March was also the 11th consecutive month to see a record for temperatures since agencies started tracking them in the 1800s.
The release Tuesday of NOAA’s global climate report makes it the third independent agency — along with NASA and the Japan Meteorological Association — to reach similar findings, each using slightly different methods.
The reports add a sense of urgency at the United Nations this week where world diplomats are gathered to sign the climate accord reached late last year in Paris, when 195 nations committed to lower greenhouse gas emissions and to stave off the worst effects of climate change.
Since the initial agreement was reached, other global anomalies have been announced that punctuate the threat of climate change, including troubling trend lines on Arctic sea ice, floods, drought and carbon dioxide levels in the atmosphere.
Some of these — warm temperatures and heavy rains in particular — can be explained in part by this year’s El Niño phenomenon, which scientists predicted would release large amounts of heat from the Pacific Ocean into the atmosphere, causing irregular weather patterns across the globe.
But the effects of the current El Niño have been exacerbated by global warming, a result of emissions of greenhouse gases by humans, said Jessica Blunden, a climate scientist with NOAA and lead author of the report.

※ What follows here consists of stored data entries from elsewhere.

(* ===== verification/Cadence.v ===== *)
(** * Cadence

    [extensions/cadence/source/row.ts] and [Dispatcher.ts], with the [settle] operation of
    [cadence.metronome]: the calls a component puts off, and the replica that makes them. [stored]
    is a row; [Module Dispatcher] is what one replica holds of the rows in its hands, a definition
    per method, and its [step] interleaves what it does with what its broker and its store answer. *)
From S2P Require Import Prelude Identity Exceptions.

Open Scope Z_scope.

Definition LANES : Z := 128.
Definition DISCRETENESS : Z := 60.
Definition BATCH : nat := 200.
Definition STALLED : Z := 5.

(** [Number.MAX_SAFE_INTEGER], the end of representable time *)
Definition MAX_SAFE_INTEGER : Z := 2 ^ 53 - 1.

(** the variable, where it is a positive number: [None] is [NaN] *)
Definition number (variable : option Z) (fallback : Z) : Z :=
  match variable with
  | Some value => if value <=? 0 then fallback else value
  | None => fallback
  end.

(** ** Rows *)

Record stored := mkStored {
  id : string;
  lane : Z;
  due : Z;
  expires : Z;
  endpoint : string;
  request : option value;
  trail : option (list string);
  schedule : option (string * string);
  overdue : option Z;
  DELETED : option Z
}.

Section rows.
(** [Math.floor(Math.random() * LANES)] *)
Context (drawn : Z).

(** a call to make once: [late] is how late it may be, [None] for no bound *)
Definition row (id endpoint : string) (due : Z) (late : option Z) (request : option value)
    (trail : option (list string)) : stored :=
  mkStored id (drawn mod LANES) due
    (match late with None => MAX_SAFE_INTEGER | Some late => due + late end)
    endpoint request trail None None None.

(** a schedule: its expression and its zone *)
Definition recurring (id endpoint : string) (due : Z) (request : option value)
    (recurs : string * string) (overdue expires : option Z) : stored :=
  mkStored id (drawn mod LANES) due (default MAX_SAFE_INTEGER expires) endpoint request None
    (Some recurs) overdue None.
End rows.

El Niño is currently on its way out, and ocean temperatures in the tropical Pacific peaked in November, said Kevin Trenberth, a senior scientist at the National Center for Atmospheric Research.
But the heat the ocean had been storing had to go somewhere: “It’s come out and been distributed around the world,” which helps explain record warm temperatures and wildfires in the Southern Hemisphere, Trenberth said.
Blunden said that the Arctic is seeing some of the most abnormal weather on earth, with temperatures about 6 degrees warmer than average overall. These highs could lead to record melting of Arctic sea ice this summer.